(ACTION ITEM): Where does the string "alpha" occur in the entries below? Copy every line where it does.

(PROVIDED RECORDS):
(** * Package ptime: the Persian (Solar Hijri) calendar of go-persian-calendar

    A shallow embedding of [src/ptime/ptime.go] and the properties of its
    specification that were checked against it.

    Layout:
    - [GoInt]:  Go's [int] on 64-bit targets, as [Z] with two's-complement
                wrap-around;
    - [result]: a panic monad for the fallible paths;
    - [gotime]: the part of Go's standard package [time] the code calls;
    - [ptime]:  the package itself, function by function;
    - the properties, one section per specification item. *)

From Stdlib Require Import ZArith Lia List Bool String.
Import ListNotations.

Local Open Scope Z_scope.
Local Open Scope bool_scope.

(* ================================================================== *)
(** ** Go's [int] *)
(* ================================================================== *)

(** On amd64 and arm64 an [int] has 64 bits.  A value is a [Z] in
    [[min_int, max_int]]; [+], [-] and [*] wrap around silently, [/]
    truncates toward zero and [%] takes the sign of the dividend.  Go panics
    on a zero divisor: every divisor in the embedded code is a non-zero
    literal, apart from the parameter [den] of [divider], which its only
    caller sets to 33. *)
Declare Scope go_scope.
Delimit Scope go_scope with go.

Module GoInt.

Definition min_int : Z := Eval cbv in - 2 ^ 63.
Definition max_int : Z := Eval cbv in 2 ^ 63 - 1.

Definition in_int (z : Z) : Prop := min_int <= z <= max_int.

(** The value already fits in the common case; otherwise it is reduced
    modulo [2^64] into the signed range. *)
Definition wrap (z : Z) : Z :=
  if (min_int <=? z) && (z <=? max_int) then z
  else (z + 9223372036854775808) mod 18446744073709551616
       - 9223372036854775808.

Definition add (a b : Z) : Z := wrap (a + b).
Definition sub (a b : Z) : Z := wrap (a - b).
Definition mul (a b : Z) : Z := wrap (a * b).
Definition quo (a b : Z) : Z := wrap (Z.quot a b).
Definition rem (a b : Z) : Z := Z.rem a b.

End GoInt.

(** Inside [( ... )%go] the operators are Go's, at every depth. *)
Arguments GoInt.add (a b)%_go.
Arguments GoInt.sub (a b)%_go.
Arguments GoInt.mul (a b)%_go.
Arguments GoInt.quo (a b)%_go.
Arguments GoInt.rem (a b)%_go.

Infix "+" := GoInt.add : go_scope.
Infix "-" := GoInt.sub : go_scope.
Infix "*" := GoInt.mul : go_scope.
Infix "/" := GoInt.quo : go_scope.
Infix "%%" := GoInt.rem (at level 40, left associativity) : go_scope.

(* ================================================================== *)
(** ** Panics *)
(* ================================================================== *)

Inductive result (A : Type) : Type :=
| Ok (a : A)
| Panic (msg : string).

Arguments Ok {A} a.
Arguments Panic {A} msg.

Definition bind {A B : Type} (r : result A) (k : A -> result B) : result B :=
  match r with
  | Ok a => k a
  | Panic msg => Panic msg
  end.

Notation "x <- e ;; k" := (bind e (fun x => k))
  (at level 61, e at next level, right associativity).

Definition is_panic {A : Type} (r : result A) : Prop :=
  exists msg, r = Panic msg.

(** [s[i]] on a Go array: an index outside the array panics. *)
Definition index {A : Type} (l : list A) (i : Z) : result A :=
  if i <? 0 then Panic "index out of range"
  else match nth_error l (Z.to_nat i) with
       | Some x => Ok x
       | None => Panic "index out of range"
       end.

(* ================================================================== *)
(** ** The host package [time] *)
(* ================================================================== *)

(** The standard library is not part of the repository.  What the code
    uses of it is modelled here: an instant is a count of seconds and
    nanoseconds since 1970-01-01T00:00:00Z seen from a location; locations
    are fixed offsets (as [Iran] and [Afghanistan] are); the civil calendar
    is the proleptic Gregorian one.  Host values live in [Z]. *)
Module gotime.

Record Location : Type := FixedZone { zone_name : string; zone_offset : Z }.

Definition UTC : Location := FixedZone "UTC" 0.

Record Time : Type := mkTime {
  unix_sec : Z;         (* seconds since the epoch, UTC *)
  nanos : Z;            (* in [0, 999999999] *)
  loc : Location
}.

(** time.Weekday *)
Definition Sunday : Z := 0.
Definition Monday : Z := 1.
Definition Tuesday : Z := 2.
Definition Wednesday : Z := 3.
Definition Thursday : Z := 4.
Definition Friday : Z := 5.
Definition Saturday : Z := 6.

Definition isLeap (y : Z) : bool :=
  (y mod 4 =? 0) && (negb (y mod 100 =? 0) || (y mod 400 =? 0)).

Definition daysBefore : list Z :=
  [0; 31; 59; 90; 120; 151; 181; 212; 243; 273; 304; 334].

(** Days from 1970-01-01 to the given civil day; [m] in [1..12], [d]
    unrestricted (day 32 of a month is the day after day 31). *)
Definition days_from_civil (y m d : Z) : Z :=
  let p := y - 1 in
  365 * p + p / 4 - p / 100 + p / 400
  + nth (Z.to_nat (m - 1)) daysBefore 0
  + (if isLeap y && (3 <=? m) then 1 else 0)
  + (d - 1) - 719162.

(** The civil day of a day count. *)
Definition civil_from_days (z : Z) : Z * Z * Z :=
  let z := z + 719468 in
  let era := z / 146097 in
  let doe := z - era * 146097 in
  let yoe := (doe - doe / 1460 + doe / 36524 - doe / 146096) / 365 in
  let doy := doe - (365 * yoe + yoe / 4 - yoe / 100) in
  let mp := (5 * doy + 2) / 153 in
  let d := doy - (153 * mp + 2) / 5 + 1 in
  let m := if mp <? 10 then mp + 3 else mp - 9 in
  let y := yoe + era * 400 + (if m <=? 2 then 1 else 0) in
  (y, m, d).

(** The carry of time.Date: [lo] is brought into [[0, base)]. *)
Definition norm (hi lo base : Z) : Z * Z := (hi + lo / base, lo mod base).
(** * vsketch.display: a shallow embedding of [src/vsketch/display.py]

    The module previews a [vpype] document either on a matplotlib canvas
    ([display_matplotlib]) or as an SVG fragment handed to IPython
    ([display_ipython]); [display] chooses between the two.

    Python floats are IEEE binary64 numbers and are modelled by Rocq's
    primitive floats, whose operations are the same binary64 operations.
    Calls on the external collaborators (matplotlib's pyplot, [logging],
    IPython) are recorded, in order, as a trace of events; a raised exception
    ends the call and keeps the events emitted before it.

    An event records that a call was made.  The exceptions the collaborators
    raise of their own (matplotlib refusing a figure size, vpype's
    [bounds()] on a path without points) are not modelled: a property that
    states a normal end is stated for calls that create no figure and do not
    ask for the bounds, or under the assumption of a normal end. *)

From Stdlib Require Import PrimFloat List String Ascii ZArith Lia Bool Arith.
From Stdlib Require Import QArith.
From Stdlib Require Import DecimalString.
Import ListNotations.

Set Warnings "-inexact-float".
Local Open Scope string_scope.
Local Open Scope list_scope.
Local Close Scope Q_scope.
Local Open Scope nat_scope.

(** ** Exceptions and the trace monad *)

Inductive exn : Type :=
| ValueError (msg : string)
| RuntimeError (msg : string)
| ZeroDivisionError
| IndexError.

Inductive result (A : Type) : Type :=
| Ok (a : A)
| Raise (e : exn).
Arguments Ok {A} a.
Arguments Raise {A} e.

Definition rbind {A B} (r : result A) (f : A -> result B) : result B :=
  match r with
  | Ok a => f a
  | Raise e => Raise e
  end.

Fixpoint mapR {A B} (f : A -> result B) (l : list A) : result (list B) :=
  match l with
  | [] => Ok []
  | x :: xs => rbind (f x) (fun y => rbind (mapR f xs) (fun ys => Ok (y :: ys)))
  end.

(** ** Numbers *)

(** The arithmetic the offset computation uses.  The program runs it on
    binary64 floats; the same text read over the rationals is the exact
    arithmetic the rounding approximates. *)
Class Arith (N : Type) : Type := {
  n_zero : N;
  n_two : N;
  n_add : N -> N -> N;
  n_sub : N -> N -> N;
  n_div : N -> N -> N
}.

#[global] Instance Arith_float : Arith float := {
  n_zero := 0%float;
  n_two := 2%float;
  n_add := PrimFloat.add;
  n_sub := PrimFloat.sub;
  n_div := PrimFloat.div
}.

#[global] Instance Arith_Q : Arith Q := {
  n_zero := 0%Q;
  n_two := 2%Q;
  n_add := Qplus;
  n_sub := Qminus;
  n_div := Qdiv
}.

(** Python's [complex]: a pair of numbers. *)
Record complex (N : Type) : Type := Complex { real : N; imag : N }.
Arguments Complex {N} real imag.
Arguments real {N} c.
Arguments imag {N} c.

Definition cadd {N} `{Arith N} (a b : complex N) : complex N :=
  Complex (n_add (real a) (real b)) (n_add (imag a) (imag b)).

(** A row of an [N x 2] numpy array of floats. *)
Definition vec2 : Type := (float * float)%type.

Definition vadd (a b : vec2) : vec2 :=
  (PrimFloat.add (fst a) (fst b), PrimFloat.add (snd a) (snd b)).

Definition vscale (a : vec2) (s : float) : vec2 :=
  (PrimFloat.mul (fst a) s, PrimFloat.mul (snd a) s).

(** Python's true division on floats: a zero divisor (of either sign)
    raises. *)
Definition py_div (a b : float) : result float :=
  if PrimFloat.eqb b 0%float then Raise ZeroDivisionError
  else Ok (PrimFloat.div a b).

(** ** The data model: vpype's documents *)

(** A path is a one-dimensional array of complex numbers, a layer (vpype's
    [LineCollection]) a list of paths, and [document.layers] a dict from layer
    id to layer, iterated in insertion order. *)
Definition Path : Type := list (complex float).
Definition LineCollection : Type := list Path.

Record Document : Type := {
  layers : list (Z * LineCollection)
}.

(** [(xmin, ymin, xmax, ymax)], the tuple [Document.bounds()] returns. *)
Definition Bounds (N : Type) : Type := (N * N * N * N)%type.

Definition bounds_0 {N} (b : Bounds N) : N := fst (fst (fst b)).
Definition bounds_1 {N} (b : Bounds N) : N := snd (fst (fst b)).
Definition bounds_2 {N} (b : Bounds N) : N := snd (fst b).
Definition bounds_3 {N} (b : Bounds N) : N := snd b.

(** [vp.as_vector]: the complex array seen as rows [(real, imag)]. *)
Definition as_vector (line : Path) : list vec2 :=
  map (fun c => (real c, imag c)) line.

(** Indexing [a[-1]] and [a[0]] of an array. *)
Definition py_last {A} (a : list A) : result A :=
  match rev a with
  | x :: _ => Ok x
  | [] => Raise IndexError
  end.

Definition py_first {A} (a : list A) : result A :=
  match a with
  | x :: _ => Ok x
  | [] => Raise IndexError
  end.

(** Indexing [l[i]] with a non-negative index. *)
Definition py_index {A} (l : list A) (i : nat) : result A :=
  match nth_error l i with
  | Some x => Ok x
  | None => Raise IndexError
  end.

(** ** The palette *)

Definition rgb : Type := (float * float * float)%type.

Definition COLORS : list rgb :=
  [ (0, 0, 1);
    (0, 0.5, 0);
    (1, 0, 0);
    (0, 0.75, 0.75);
    (0, 1, 0);
    (0.75, 0, 0.75);
    (0.75, 0.75, 0);
    (0, 0, 0) ]%float.

(** ** The collaborators *)

(** What the code takes from outside this file: vpype's unit conversion,
    bounds and SVG writer, the constants of [vsketch.environment], whether
    the IPython module is loaded, the number [random.randint] returns, and
    Python's printing of a float. *)
Record Host : Type := {
  convert_length : string -> result float;
  document_bounds : Document -> option (Bounds float);
  write_svg :
    Document -> float * float -> bool -> bool -> string -> string;
  COLAB : bool;
  JUPYTERLAB : bool;
  get_svg_pan_zoom_url : string;
  IPython_in_sys_modules : bool;
  random_randint : Z -> Z -> Z;
  str_float : float -> string
}.

(** ** Events *)

(** The [color] argument of matplotlib's [LineCollection]: one colour for
    every line, or a list of colours the collection cycles through. *)
Inductive color_arg : Type :=
| OneColor (c : rgb)
| ColorList (cs : list rgb).

Record MplLineCollection : Type := {
  segments : list (list vec2);
  color : color_arg;
  lw : float;
  alpha : float;
  label : option string
}.

Inductive event : Type :=
| plt_figure (figsize : float * float)
| plt_cla
| plt_fill (xs ys : list float) (fmt : string) (alpha : float)
| plt_plot (xs ys : list float) (fmt : string) (lw : float)
| add_collection (c : MplLineCollection)
| invert_yaxis
| plt_axis (arg : string)
| plt_margins (x y : float)
| plt_xlabel (s : string)
| plt_ylabel (s : string)
| plt_grid (arg : string)
| plt_show
| logging_warning (msg : string)
| display_html (html : string).

(** A computation: the events it emitted and how it ended. *)
Definition M (A : Type) : Type := (list event * result A)%type.

Definition ret {A} (a : A) : M A := ([], Ok a).

Definition bind {A B} (m : M A) (f : A -> M B) : M B :=
  match m with
  | (t, Ok a) => let (t', r) := f a in (t ++ t', r)
  | (t, Raise e) => (t, Raise e)
  end.

Definition emit (e : event) : M unit := ([e], Ok tt).

Definition raise {A} (e : exn) : M A := ([], Raise e).

Definition lift {A} (r : result A) : M A := ([], r).

Definition when (b : bool) (m : M unit) : M unit :=
  if b then m else ret tt.

Declare Scope py_scope.
Delimit Scope py_scope with py.
Notation "x <- m ;; k" := (bind m (fun x => k))
  (at level 61, m at next level, right associativity) : py_scope.
Notation "m ;; k" := (bind m (fun _ => k))
  (at level 61, right associativity) : py_scope.
Local Open Scope py_scope.

Definition trace {A} (m : M A) : list event := fst m.
Definition outcome {A} (m : M A) : result A := snd m.

(** ** display_matplotlib *)

(** Lines 62-70: the translation that centres the drawing on the page.
    [bounds] is what [document.bounds()] returns; a tuple is true in a
    condition as soon as it is not [None]. *)
Definition compute_offset {N} `{Arith N}
    (center : bool) (page_size : option (N * N))
    (bounds : option (Bounds N)) : complex N :=
  match center, page_size with
  | true, Some page_size =>
      match bounds with
      | Some bounds =>
          Complex
            (n_sub (n_div (n_sub (fst page_size)
                                 (n_sub (bounds_2 bounds) (bounds_0 bounds)))
                          n_two)
                   (bounds_0 bounds))
            (n_sub (n_div (n_sub (snd page_size)
                                 (n_sub (bounds_3 bounds) (bounds_1 bounds)))
                          n_two)
                   (bounds_1 bounds))
      | None => Complex n_zero n_zero
      end
  | _, _ => Complex n_zero n_zero
  end.

(** Lines 77-86: the colour argument of one layer and the cursor after it. *)
Definition pick_color (colorful : bool) (color_idx : nat)
    (lc : LineCollection) : result (color_arg * nat) :=
  rbind
    (if colorful then
       Ok (ColorList (skipn color_idx COLORS ++ firstn color_idx COLORS),
           color_idx + List.length lc)
     else
       rbind (py_index COLORS color_idx)
             (fun c => Ok (OneColor c, color_idx + 1)))
    (fun '(color, color_idx) =>
       Ok (color,
           if List.length COLORS <=? color_idx
           then color_idx mod List.length COLORS
           else color_idx)).

(** Line 90: the strokes of a layer, [vp.as_vector(line + offset) * scale]. *)
Definition stroke (offset : complex float) (scale : float)
    (line : Path) : list vec2 :=
  map (fun v => vscale v scale)
      (as_vector (map (fun p => cadd p offset) line)).

(** Lines 102-108: the pen-up segments of a layer. *)
Definition pen_up_segments (lc : LineCollection) (offset_ndarr : vec2)
    (scale : float) : result (list (list vec2)) :=
  mapR
    (fun i =>
       rbind (py_index lc i) (fun a =>
       rbind (py_last (as_vector a)) (fun p =>
       rbind (py_index lc (i + 1)) (fun b =>
       rbind (py_first (as_vector b)) (fun q =>
       Ok [ vscale (vadd p offset_ndarr) scale;
            vscale (vadd q offset_ndarr) scale ])))))
    (seq 0 (List.length lc - 1)).

(** [str(layer_id)]. *)
Definition str_int (z : Z) : string := NilZero.string_of_int (Z.to_int z).

(** Lines 88-97: the strokes of a layer, as one matplotlib collection. *)
Definition layer_lines (offset : complex float) (scale : float)
    (layer_id : Z) (lc : LineCollection) (color : color_arg)
    : MplLineCollection :=
  {| segments := map (stroke offset scale) lc;
     color := color;
     lw := 1%float;
     alpha := 0.5%float;
     label := Some (str_int layer_id) |}.
(** * The vuex-orm GraphQL plugin: query synthesis and data transformation

    A shallow embedding of the plugin's query builder ([QueryBuilder],
    src/queryBuilder.ts), of its model wrapper ([Model]) and of the plugin
    class, in the revision that delegates to the query builder (module
    [VuexORMApollo]) and in the earlier revision that builds queries
    itself (module [Monolith]).

    JavaScript data is a tagged union [value]; objects and [Map]s are
    association lists in insertion order, since the code iterates
    [Object.keys] and the order of the keys shows in the generated text;
    the registry of models, which is only looked up, is a [gmap].  Code
    that can throw returns an [outcome].  The recursion of [buildField]
    through the model graph is not structural and runs on fuel.
    Asynchronous methods are state transformers over a [World]: the
    store and the logs of requests and dispatched actions.

    The collaborators the plugin is given (inflection, graphql-tag, the
    Apollo client, the store) are type classes; the properties hold for
    every instance, and [Fixtures] has small instances for the examples.

    Definitions come first, then the vocabulary of the properties, then
    the properties. *)

From Stdlib Require Import ZArith String Ascii List DecimalString DecimalPos Lia.
From stdpp Require Import gmap strings list.

(** ** Outcomes of JavaScript code *)

Set Warnings "-register-all".

(** A JavaScript number is modelled when it is [NaN] or an integer that
    a double holds and that prints in decimal notation (below [10^21] in
    size): the plugin handles ids and counters.  Every integer up to
    [2^53] in size is one.  Fractions and infinities are outside the
    model. *)
Inductive value : Type :=
| VUndefined
| VNull
| VBool (b : bool)
| VNum (n : Z)
| VNaN
| VStr (s : string)
| VArr (items : list value)
| VObj (props : list (string * value)).

(** A plain object: its own enumerable properties, each key once, in
    property order.  (The runtime lists keys that are array indices
    first; an object with such keys is written in that order.) *)
Abbreviation object := (list (string * value)).

(** What a [throw] carries: a [TypeError] of the runtime, an [Error] built
    by the plugin with its message, or the opaque reason a collaborator
    (transport, parser, store) rejected with. *)
Inductive error : Type :=
| TypeError
| Error (message : string)
| Rejected (reason : value).

(** [OutOfFuel] is not a JavaScript result: it marks a run that had not
    returned when the fuel of the model ran out. *)
Inductive outcome (A : Type) : Type :=
| Ok (a : A)
| Throw (e : error)
| OutOfFuel.

Arguments Ok {A} a.
Arguments Throw {A} e.
Arguments OutOfFuel {A}.

#[global] Instance outcome_ret : MRet outcome := fun A a => Ok a.
#[global] Instance outcome_bind : MBind outcome := fun A B f m =>
  match m with
  | Ok a => f a
  | Throw e => Throw e
  | OutOfFuel => OutOfFuel
  end.
#[global] Instance outcome_fmap : FMap outcome := fun A B f m =>
  match m with
  | Ok a => Ok (f a)
  | Throw e => Throw e
  | OutOfFuel => OutOfFuel
  end.

(** [xs.forEach(x => { acc = step acc x })] where the step may throw. *)
Fixpoint forEach {A S : Type} (step : S -> A -> outcome S) (xs : list A) (acc : S)
  : outcome S :=
  match xs with
  | [] => Ok acc
  | x :: xs' => acc' ← step acc x; forEach step xs' acc'
  end.
(** [status.Code]: the code of a status, [Unknown] for any other error. *)
Definition status_Code (e : rpcError) : Code :=
  match e with
  | StatusError c _ => c
  | PlainError _ => Unknown
  end.

(** ** Protocol messages (package csi) *)

Inductive VolumeCapability_AccessMode_Mode : Type :=
| VolumeCapability_AccessMode_UNKNOWN
| VolumeCapability_AccessMode_SINGLE_NODE_WRITER
| VolumeCapability_AccessMode_SINGLE_NODE_READER_ONLY
| VolumeCapability_AccessMode_MULTI_NODE_READER_ONLY
| VolumeCapability_AccessMode_MULTI_NODE_SINGLE_WRITER
| VolumeCapability_AccessMode_MULTI_NODE_MULTI_WRITER.

#[global] Instance Mode_eq_dec : EqDecision VolumeCapability_AccessMode_Mode.
Proof. solve_decision. Defined.

Record VolumeCapability_AccessMode : Type := mkAccessMode {
  Mode : VolumeCapability_AccessMode_Mode
}.

(** [GetMode] on a possibly nil access mode: nil yields the zero value. *)
Definition GetMode (m : option VolumeCapability_AccessMode)
  : VolumeCapability_AccessMode_Mode :=
  match m with
  | Some a => Mode a
  | None => VolumeCapability_AccessMode_UNKNOWN
  end.

Record VolumeCapability : Type := mkVolumeCapability {
  AccessMode : option VolumeCapability_AccessMode
}.

Record CapacityRange : Type := mkCapacityRange {
  RequiredBytes : Z;
  LimitBytes : Z
}.

Record Topology : Type := mkTopology {
  Segments : gmap string string
}.

Record TopologyRequirement : Type := mkTopologyRequirement {
  Requisite : list Topology;
  Preferred : list Topology
}.

Record VolumeContentSource_SnapshotSource : Type := mkSnapshotSource {
  SnapshotId : string
}.

Record VolumeContentSource_VolumeSource : Type := mkVolumeSource {
  SourceVolume : string
}.

(** The [Type] oneof of a volume content source; each wrapper holds a
    pointer that may be nil. *)
Inductive VolumeContentSource : Type :=
| VolumeContentSource_NoType
| VolumeContentSource_Snapshot (s : option VolumeContentSource_SnapshotSource)
| VolumeContentSource_Volume (v : option VolumeContentSource_VolumeSource).

Record CreateVolumeRequest : Type := mkCreateVolumeRequest {
  cv_Name : string;
  cv_CapacityRange : option CapacityRange;
  cv_VolumeCapabilities : list VolumeCapability;
  cv_Parameters : gmap string string;
  cv_VolumeContentSource : option VolumeContentSource;
  cv_AccessibilityRequirements : option TopologyRequirement
}.

Record Volume : Type := mkVolume {
  VolumeId : string;
  CapacityBytes : Z;
  VolumeContext : gmap string string;
  AccessibleTopology : list Topology
}.

Record CreateVolumeResponse : Type := mkCreateVolumeResponse {
  cv_Volume : Volume
}.

Record DeleteVolumeRequest : Type := mkDeleteVolumeRequest {
  dv_VolumeId : string
}.

Record DeleteVolumeResponse : Type := mkDeleteVolumeResponse { }.

Record ControllerPublishVolumeRequest : Type := mkControllerPublishVolumeRequest {
  cp_VolumeId : string;
  cp_NodeId : string;
  cp_VolumeCapability : option VolumeCapability
}.

Record ControllerPublishVolumeResponse : Type := mkControllerPublishVolumeResponse {
  PublishContext : gmap string string
}.

Record ControllerUnpublishVolumeRequest : Type := mkControllerUnpublishVolumeRequest {
  cu_VolumeId : string;
  cu_NodeId : string
}.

(WRITTEN ANSWER):
  alpha : float;
| plt_fill (xs ys : list float) (fmt : string) (alpha : float)
     alpha := 0.5%float;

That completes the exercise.